CELLULAR phones have come a long way since the first call was made on a brick-like phone in April 1983. Today, you can use your ­cellphone to make calls, send messages, access the Internet, send e-mails, listen to music and take photos.

Most young people seem hardwired from birth to understand how all this technology works — even my little two-year-old knows how to open a flip phone, press buttons and hold the phone to his ear — and Mobiles for Literacy (M4Lit), a group supported and funded by the Shuttleworth Foundation, is keen to use that innate knowledge to get more young South Africans reading.

At the end of ­September, M4Lit launched Africa’s first dual-language mobile novel, or m-novel, titled Kontax. Penned by award-winning scriptwriter Sam Wilson of Cape Town-based production and content company Clockwork Zoo, it describes the adventures of a group of graffiti artists in a South African city.

Project leader and ICT specialist Steve Vosloo sees mobile literature as a tool for ­increasing literacy and a love of reading among the youth of the country.

In many areas of South Africa and other ­developing nations, it’s often easier to access a cellphone than the Internet or even a printed book. Teenagers also tend to make use of ­applications like MXit, making an m-novel easy for them to use.

“In South Africa, there is about 10% PC-based Internet connectivity,” Vosloo blogged on Tech Leader last month. “While the number of people with access to cellphones ranges from 60% to 90% (depending on which community you look at), of those phones, a high number are Wap-enabled and can access the internet.”

While Kontax is Africa’s first m-novel, the concept of mobile novels is not new. They evolved from text messaging, and are said to have been started by Japanese women writing about their romantic experiences.

The genre is hugely popular in Japan, with several websites luring authors with cash prizes of up to $100 000 (or R766 316), and ge nerous offers to buy the print publishing rights to their novels. In 2008, six of the 10 bestselling books in Japan ­began life on the tiny screen.

“We know that Japanese m-novels are very popular and for South Africa, this is the beginning of more to come,” said Vosloo.

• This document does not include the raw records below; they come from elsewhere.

Lemma list_answer a req_id now_s : answer req_id a (a, node_list a req_id now_s).
Proof. split; [done|]. apply finish_stream, fold_stream; [intros; by apply push_stream | done]. Qed.
Lemma queue_list_answer a req_id node now : answer req_id a (a, queue_list a req_id node now).
Proof.
  split; [done|]. apply finish_stream, fold_stream; [|done]. intros c it Hc. split_if; [done|]. destruct (to_scratch _ _); [by apply push_stream | done].
Qed.
(** A handler that goes through the registry. *)
Ltac bucket_case m := pose proof (on_buckets_pairing m) as Hb;
  match goal with |- context [on_buckets m ?a] => specialize (Hb a); destruct (on_buckets m a) as [? [[]|[]]] end; by split.
Lemma add_answer a req_id addr_ key nm fl tf rf env : answer req_id a (node_add a req_id addr_ key nm fl tf rf env).
Proof.
  unfold node_add. split_if; [done|]. destruct (net_raise_floor _ _ _) as [n saved]. cbv zeta. split_if; [done|].
  match goal with |- context [on_buckets ?m _] => bucket_case m end.
Qed.
Lemma remove_answer a req_id addr_ : answer req_id a (node_remove a req_id addr_).
Proof. unfold node_remove. match goal with |- context [on_buckets ?m _] => bucket_case m end. Qed.
Lemma update_answer a req_id addr_ nm fl : answer req_id a (node_update a req_id addr_ nm fl).
Proof. unfold node_update. split_if; [done|]. match goal with |- context [on_buckets ?m _] => bucket_case m end. Qed.
Lemma push_answer a req_id node ttl d now : answer req_id a (queue_push a req_id node ttl d now).
Proof.
  unfold queue_push. destruct (Registry.find _ _); [|done]. cbv zeta. destruct (Queue.push _ _ _ _ _) as [q [i|[]]]; try done. split; [done | apply record_final].
Qed.
Lemma drop_answer a req_id node item : answer req_id a (queue_drop a req_id node item).
Proof. unfold queue_drop. by destruct (match item with Some _ => _ | None => _ end) as [q d]. Qed.
Definition balance (ids : list Z) (a : app) (r : app * list Msg) : Prop := finals (snd r) ++ open_req (fst r) ≡ₚ open_req a ++ ids.
Lemma answer_balance req_id a r : answer req_id a r -> balance [req_id] a r.
Proof. intros [Hp Hf]. unfold balance, open_req. rewrite Hp, Hf. apply Permutation_app_comm. Qed.
Lemma silent_balance (a b : app) out : a_pairing b = a_pairing a -> finals out = [] -> balance [] a (b, out).
Proof. intros Hp Hf. unfold balance, open_req. cbn [fst snd]. by rewrite Hp, Hf, app_nil_r. Qed.
Lemma balance_app ids1 ids2 a b c o1 o2 : balance ids1 a (b, o1) -> balance ids2 b (c, o2) -> balance (ids1 ++ ids2) a (c, o1 ++ o2).
Proof.
  unfold balance. cbn [fst snd]. intros H1 H2. rewrite finals_app, <- app_assoc, H2, app_assoc, H1, app_assoc. done.
Qed.
Lemma mgmt_balance req a env : balance [mreq_req_id req] a (handle_mgmt fw_name fw_version req a env).
Proof.
  unfold handle_mgmt. cbv zeta. split_if; [by apply answer_balance|].
  destruct (mreq_op req); try by apply answer_balance.
  - apply answer_balance. split; [done | apply record_final].
  - apply answer_balance, list_answer.
  - apply answer_balance, add_answer.
  - apply answer_balance, remove_answer.
  - apply answer_balance, update_answer.
  - apply answer_balance. split; [done|]. unfold reveal_key. destruct (Registry.find _ _); [apply record_final | done].
  - unfold pairing_open, balance, open_req. destruct (a_pairing a) as [s|] eqn:E; cbn [fst snd]; [rewrite E; apply (Permutation_app_comm [_])|].
    do 2 (split_if; [by cbn [fst snd]; rewrite ?E|]). destruct (prepare _ _ _); [done | by cbn [fst snd]; rewrite ?E].
  - unfold pairing_cancel, balance, open_req. cbn [fst snd a_pairing set_pairing set_modes]. rewrite app_nil_r. by destruct (a_pairing a).
  - apply answer_balance, push_answer.
  - apply answer_balance, queue_list_answer.
  - apply answer_balance, drop_answer.
Qed.
Lemma serve_balance times : forall inbox a,
  balance (omap (fun e => option_map mreq_req_id (decode_request (fst e))) (take times inbox)) a (serve fw_name fw_version times inbox a).
Proof.
  induction times as [|times IH]; intros [|[frame env] inbox] a; cbn [serve take]; try by apply silent_balance.
  destruct (decode_request frame) as [req|] eqn:E.
  - pose proof (mgmt_balance req a env) as H1. destruct (handle_mgmt _ _ _ _ _) as [a1 o1]. specialize (IH inbox a1). destruct (serve _ _ _ _ _) as [a2 o2].
    pose proof (balance_app _ _ _ _ _ _ _ H1 IH) as H2. cbn [omap list_omap fst]. rewrite E. exact H2.
  - specialize (IH inbox a). cbn [omap list_omap fst]. rewrite E. exact IH.
Qed.
Lemma uplink_balance rx a now env : balance [] a (on_uplink rx a now env).
Proof.
  unfold on_uplink. cbv zeta. destruct (Queue.peek_for _ _ _) as [it|]; [|by apply silent_balance].
  unfold deliver. case_bool_decide.
  - destruct (fhss_send _ _ _ _ _ _) as [[n f] r]. apply silent_balance; [by destruct r | done].
  - destruct (send _ _ _ _ _ _ _) as [n r]. apply silent_balance; [by destruct r | done].
Qed.
Lemma forward_balance r a env : balance [] a (forward r a env).
Proof. destruct r; [apply uplink_balance | by apply silent_balance]. Qed.
Lemma pairing_balance sess a env : a_pairing a = Some sess -> balance [] a (pairing_slice sess a env).
Proof.
  intros Hp. unfold pairing_slice. set (a0 := if hopping a && _ then _ else a). assert (H0 : a_pairing a0 = Some sess) by (unfold a0; by split_if). cbv zeta.
  assert (Ho : forall b out, a_pairing b = None -> finals out = [ps_req_id sess] -> balance [] a (b, out)).
  { intros b out Hb Hf. unfold balance, open_req. cbn [fst snd]. by rewrite Hb, Hf, Hp. }
  do 2 (split_if; [by apply Ho|]). destruct (open_pairing _ _ _) as [[n host] [p|]].
  - unfold commit_pairing. cbv zeta. match goal with |- context [on_buckets ?m ?x] => pose proof (on_buckets_pairing m x) as Hb; destruct (on_buckets m x) as [a1 [[]|e]] end; cbn [fst] in Hb.
    + split_if; (apply Ho; [done | apply record_final]).
    + destruct e; split_if; by apply Ho.
  - unfold balance, open_req. by rewrite Hp.
Qed.
Lemma radio_balance a env : balance [] a (radio_step a env).
Proof.
  assert (Hs : balance [] a (recv_slice a env)).
  { unfold recv_slice. destruct (tn_heard env) as [[h rssi] lqi]. destruct (recv _ _ _ _ _) as [n r]. apply (forward_balance r (set_net a n) env). }
  unfold radio_step. destruct (a_pairing a) as [sess|] eqn:E; [by apply pairing_balance|]. split_if; [done|]. split_if; [|done].
  unfold hop_slot. set (a0 := if a_parked a then _ else a). assert (H0 : open_req a0 = open_req a) by (unfold a0, open_req; by destruct (a_parked a)).
  destruct (fhss_master_tick _ _ _) as [[n f] slot]. pose proof (forward_balance match slot with Some s => ms_received s | None => None end (set_radio a0 n f) env) as H1.
  unfold balance in *. by rewrite H1, <- H0.
Qed.
Lemma refresh_pairing (l : list (Z * Z)) : forall a : app, a_pairing (fold_left (fun a e => refresh_pending a (snd e)) l a) = a_pairing a.
Proof. induction l as [|e l IH]; intros a; [done|]. cbn [fold_left]. by rewrite IH. Qed.
Lemma turn_balance a env : balance (served env) a (loop_turn fw_name fw_version a env).
Proof.
  unfold loop_turn. set (a0 := policy_step a (tn_top env)). assert (E0 : open_req a0 = open_req a) by (unfold a0, policy_step, open_req; by split_if). cbv zeta.
  pose proof (serve_balance 2 (tn_inbox env) a0) as H1. destruct (serve _ _ _ _ _) as [a1 o1]. pose proof (radio_balance a1 env) as H2. destruct (radio_step a1 env) as [a2 o2].
  set (a3 := hop_stat_step _ _). assert (H3 : balance [] a2 (a3, [])) by (apply silent_balance; [unfold a3, hop_stat_step; by split_if | done]).
  assert (H4 : balance [] a3 (expire_step a3 (tn_now env))).
  { unfold expire_step. destruct (Queue.expire _ _) as [q ex]. apply silent_balance; [split_if; [|unfold stat_queued, set_tables; cbn [a_pairing]]; by rewrite refresh_pairing|].
    generalize (take (Z.to_nat QUEUE_CAP) ex) as l. intros l. induction l as [|x l IH]; [done | exact IH]. }
  destruct (expire_step a3 (tn_now env)) as [a4 o4].
  assert (H5 : balance [] a4 (stat_step a4 env)) by (unfold stat_step; split_if; [destruct (tn_idle env)|]; by apply silent_balance).
  destruct (stat_step a4 env) as [a5 o5].
  pose proof (balance_app _ _ _ _ _ _ _ H1 (balance_app _ _ _ _ _ _ _ H2 (balance_app _ _ _ _ _ _ _ H3 (balance_app _ _ _ _ _ _ _ H4 H5)))) as H.
  unfold balance in *. cbn [fst snd List.app] in *. rewrite H, E0. by rewrite app_nil_r.
Qed.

To encourage young people to keep reading Kontax, M4Lit opted for a serial-release format, ­issuing one 400-word chapter every day over a period of three weeks, ensuring that young readers would come back for more. They also encouraged interaction and discussion of the plot through polls and comments, with the best comment from each day’s release winning ­airtime.

At the end of three weeks, registered readers were invited to submit their ideas for a Kontax sequel. This competition runs until November 20, and has a grand prize of R2 000 airtime, as well as two runner-up prizes of R1 000 and R500 worth of airtime, respectively.

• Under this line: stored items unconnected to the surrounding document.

Definition Ranged (a : app) : Prop := stats_ok (a_stats a) /\ Forall item_ok (Queue.iter (a_queue a)).
Definition keeps (a : app) (r : app * list Msg) : Prop := Ranged a -> Ranged (fst r).
(** Nothing was queued or heard: items may have left the queue. *)
Definition within (a b : app) : Prop := (forall it, In it (Queue.iter (a_queue b)) -> In it (Queue.iter (a_queue a))) /\ a_stats b = a_stats a.
Lemma within_ranged a b : within a b -> Ranged a -> Ranged b.
Proof. intros [Hq Hs] [H1 H2]. split; [by rewrite Hs|]. rewrite List.Forall_forall in *. auto. Qed.
Lemma within_trans a b c : within a b -> within b c -> within a c.
Proof. intros [H1 E1] [H2 E2]. split; [auto | congruence]. Qed.
Lemma within_keeps a b out : within a b -> keeps a (b, out).
Proof. exact (within_ranged a b). Qed.
Lemma same_within a b : a_queue b = a_queue a -> a_stats b = a_stats a -> within a b.
Proof. intros H1 H2. split; [by rewrite H1 | done]. Qed.
Lemma on_buckets_within m (a : app) : within a (fst (on_buckets m a)).
Proof. unfold on_buckets. by destruct (m _). Qed.
Lemma deliver_within (a : app) node d env : within a (fst (deliver a node d env)).
Proof. unfold deliver. case_bool_decide; [by destruct (fhss_send _ _ _ _ _ _) as [[n f] r] | by destruct (send _ _ _ _ _ _ _)]. Qed.
(** A handler that goes through the registry. *)
Ltac bucket_case := match goal with |- context [on_buckets ?m ?a] => pose proof (on_buckets_within m a) as Hb; destruct (on_buckets m a) as [? [[]|[]]]; exact Hb end.
Lemma mgmt_keeps req (a : app) env : op_typed (mreq_op req) -> keeps a (handle_mgmt fw_name fw_version req a env).
Proof.
  intros Ht. unfold handle_mgmt. cbv zeta. split_if; [exact id|]. destruct (mreq_op req); try exact id.
  - refine (within_ranged a _ _). unfold node_add. split_if; [by split|]. destruct (net_raise_floor _ _ _) as [n saved]. cbv zeta. split_if; [by split|]. bucket_case.
  - unfold keeps, node_remove. match goal with |- context [on_buckets ?m a] => pose proof (on_buckets_within m a) as Hb; destruct (on_buckets m a) as [a1 [[]|e]] end; cbn [fst] in *.
    + intros [H1 H2]%(within_ranged _ _ Hb). split; [by apply stats_less|]. rewrite List.Forall_forall in *. intros it Hin. apply H2. exact (drop_within _ _ _ Hin).
    + destruct e; by apply within_ranged.
  - refine (within_ranged a _ _). unfold node_update. split_if; [by split|]. bucket_case.
  - refine (within_ranged a _ _). unfold pairing_open. destruct (a_pairing a); [by split|]. do 2 (split_if; [by split|]). destruct (prepare _ _ _); by split.
  - destruct Ht as [Ht Hd]. unfold keeps, queue_push. destruct (Registry.find (buckets a) _) as [r|] eqn:E; [|exact id]. cbv zeta.
    destruct (Queue.push _ _ _ _ _) as [q [i|e]] eqn:Ep; [|destruct e; exact id]. intros [H1 H2]. split; [exact H1|]. eapply (push_item _ _ _ _ _ _ _ Ep); [|by split_if|done|done].
    rewrite find_known in E. apply List.find_some in E as [Hin Ha]. apply Z.eqb_eq in Ha as <-. revert Hin. unfold Registry.nodes. rewrite !in_app_iff.
    assert (Hl : forall i, In r (Registry.load (buckets a) i) -> u32_ok (GwRegistry.addr r)); [|intros [?|[?|?]]; by eapply Hl].
    intros j Hj. pose proof (proj2 (Registry.load_ok record_ok (buckets a) j)) as Hr. rewrite List.Forall_forall in Hr. by apply Hr in Hj as [Hj _].
  - refine (within_ranged a _ _). unfold queue_drop.
    match goal with |- context [match ?o with Some _ => _ | None => _ end] => destruct o as [i|] end.
    + cbv zeta. case_bool_decide; [|done]. split; [|done]. intros it. apply pop_within.
    + match goal with |- context [Queue.drop_node ?q ?x] => pose proof (drop_within q x) as Hd; destruct (Queue.drop_node q x) as [q' d] end. by split.
Qed.
(** What decodes is in its type. *)
Context (Htyped : forall p req, (Mgmt.from_bytes p : option MgmtRequest) = Some req -> op_typed (mreq_op req)).
Lemma serve_keeps times : forall inbox (a : app), keeps a (serve fw_name fw_version times inbox a).
Proof.
  induction times as [|times IH]; intros [|[frame env] inbox] a; try exact id. cbn [serve]. unfold decode_request.
  destruct (decode_frame frame) as [[[[] sq] p]|]; try apply IH. destruct (Mgmt.from_bytes p) as [req|] eqn:E; [|apply IH].
  pose proof (mgmt_keeps req a env (Htyped _ _ E)) as H1. destruct (handle_mgmt _ _ _ _ _) as [a1 o1]. specialize (IH inbox a1). destruct (serve _ _ _ _ _) as [a2 o2].
  intros H. by apply IH, H1.
Qed.
Lemma handled_ranged times (a : app) t : Ranged a -> Ranged (handled fw_name fw_version times a t).
Proof. intros H. apply serve_keeps. unfold policy_step. by split_if. Qed.
Lemma refresh_within (a b : app) node : within a b -> within a (stat_queued (refresh_pending b node)).
Proof. done. Qed.
Lemma uplink_keeps rx (a : app) now env : 0 <= up_now_s env -> keeps a (on_uplink rx a now env).
Proof.
  intros Hn [H1 H2]. unfold on_uplink. cbv zeta. set (a1 := stat_uplink _). assert (HR : Ranged a1) by (split; [by apply stats_heard | exact H2]). clearbody a1.
  destruct (Queue.peek_for _ _ _) as [it|]; [|exact HR]. pose proof (deliver_within a1 (rv_src rx) (Queue.data it) env) as Hd. destruct (deliver _ _ _ _) as [a2 r]. cbn [fst] in *.
  refine (within_ranged a1 _ _ HR). apply refresh_within. destruct r; try exact Hd. apply (within_trans _ a2); [exact Hd|]. split; [|done]. intros x. apply pop_within.
Qed.
Definition clock_ok (env : TurnEnv) : Prop := 0 <= up_now_s (tn_up env).
Lemma radio_keeps (a : app) env : clock_ok env -> keeps a (radio_step a env).
Proof.
  intros Hc. assert (Hf : forall r b, within a b -> keeps a (forward r b env)).
  { intros r b Hb H%(within_ranged _ _ Hb). destruct r; [by apply uplink_keeps | exact H]. }
  assert (Hr : keeps a (recv_slice a env)).
  { unfold recv_slice. destruct (tn_heard env) as [[h rssi] lqi]. destruct (recv _ _ _ _ _) as [n r]. apply Hf. by split. }
  unfold radio_step. destruct (a_pairing a) as [sess|].
  - refine (within_ranged a _ _). unfold pairing_slice. set (a0 := if hopping a && _ then _ else a). assert (H0 : within a a0) by (unfold a0; split_if; by split). clearbody a0. cbv zeta.
    do 2 (split_if; [exact H0|]). destruct (open_pairing _ _ _) as [[n host] [p|]]; [|exact H0]. unfold commit_pairing. cbv zeta.
    match goal with |- context [on_buckets ?m ?b] => pose proof (on_buckets_within m b) as Hb; destruct (on_buckets m b) as [a1 [[]|e]] end; cbn [fst] in Hb;
      pose proof (within_trans a a0 a1 H0 Hb) as H1; [|destruct e]; split_if; exact H1.
  - split_if; [exact Hr|]. split_if; [|exact Hr]. unfold hop_slot. set (a0 := if a_parked a then _ else a). assert (H0 : within a a0) by (unfold a0; destruct (a_parked a); by split).
    destruct (fhss_master_tick _ _ _) as [[n f] slot]. by apply Hf.
Qed.
Lemma turn_keeps (a : app) env : clock_ok env -> keeps a (loop_turn fw_name fw_version a env).
Proof.
  intros Hc H. unfold loop_turn. pose proof (handled_ranged 2 a env H) as H1. unfold handled in H1. destruct (serve _ _ _ _ _) as [a1 o1]. cbn [fst] in H1.
  pose proof (radio_keeps a1 env Hc H1) as H2. destruct (radio_step a1 env) as [a2 o2]. cbn [fst] in H2.
  set (a3 := hop_stat_step _ _). assert (H3 : Ranged a3) by (unfold a3, hop_stat_step; split_if; exact H2). clearbody a3.
  assert (H4 : within a3 (fst (expire_step a3 (tn_now env)))).
  { unfold expire_step. pose proof (expire_within (a_queue a3) (tn_now env)) as He. destruct (Queue.expire _ _) as [q ex]. cbn [fst] in He.
    destruct (refresh_fold (take (Z.to_nat QUEUE_CAP) ex) (set_queue a3 q)) as [_ [Hq _]]. cbn zeta in Hq.
    assert (Hs : forall (l : list (Z * Z)) (b : app), a_stats (fold_left (fun a e => refresh_pending a (snd e)) l b) = a_stats b) by (clear; induction l as [|e l IH]; intros b; [done | exact (IH _)]).
    specialize (Hs (take (Z.to_nat QUEUE_CAP) ex) (set_queue a3 q)). cbn [fst]. set (b := fold_left _ _ _) in *.
    assert (Hw : within a3 b) by (split; [rewrite Hq; exact He | exact Hs]). split_if; exact Hw. }
  destruct (expire_step a3 _) as [a4 o4]. cbn [fst] in H4. apply (within_ranged _ _ H4) in H3.
  assert (H5 : Ranged (fst (stat_step a4 env))) by (unfold stat_step; split_if; [destruct (tn_idle env)|]; exact H3). by destruct (stat_step a4 env) as [a5 o5].
Qed.
Lemma life_ranged w env envs (a : app) out : life fw_name fw_version w env envs = Some (a, out) -> Forall clock_ok envs -> Ranged a.
Proof.
  unfold life. destruct (boot w env) as [a0|] eqn:Hb; [|done]. intros [= Hr] Hc.
  assert (H0 : Ranged a0).
  { unfold boot in Hb. destruct (format_guard w) as [w1 foreign]. cbv zeta in Hb. destruct (read_band_setting w1) as [band|]; [|done].
    destruct (if bool_decide (band = Us915) then _ else _) as [n f]. injection Hb as <-. split; [|constructor]. apply Forall_replicate. exact I. }
  clear Hb. revert a0 a out Hr H0. induction Hc as [|t envs Ht _ IH]; intros a0 a out; cbn [run_loop]; [by intros [= <- <-]|].
  pose proof (turn_keeps a0 t Ht) as H1. destruct (loop_turn _ _ _ _) as [a1 o1]. destruct (run_loop _ _ a1 envs) as [a2 o2] eqn:E. intros [= <- <-] H0. by eapply IH, H1.
Qed.
End Ranges.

Kontax is available to download from the website http://kontax.mobi/index.php in English and Xhosa. It can be accessed for free, ­although a once-off fee of R1,50 is charged when registering via cellphone. Those who don’t have Wap-enabled cellphones can still read the novel on the website.

Kontax: So, what’s the story about?

Kontax is essentially a mystery involving the four-member Kontax graffiti team of Sbu, K8 (Kate), Songezwa and Airtime. Each person plays an important role in the team, bringing strengths of vision, training, technique and creativity.

Graffiti is their life and they practise their craft wherever and whenever they can (and even where they shouldn’t).

At a party Sbu meets a mysterious girl who then ­disappears, leaving only her ­cellphone. Attempts to trace her prove fruitless, as her cellphone contact list offers no help at all.

The team senses danger but presses on, and eventually the characters find themselves in the middle of a ­kidnap drama. — Supplied by Shuttleworth Foundation, ­Creative Commons Attribution Share Alike 2.5 South Africa.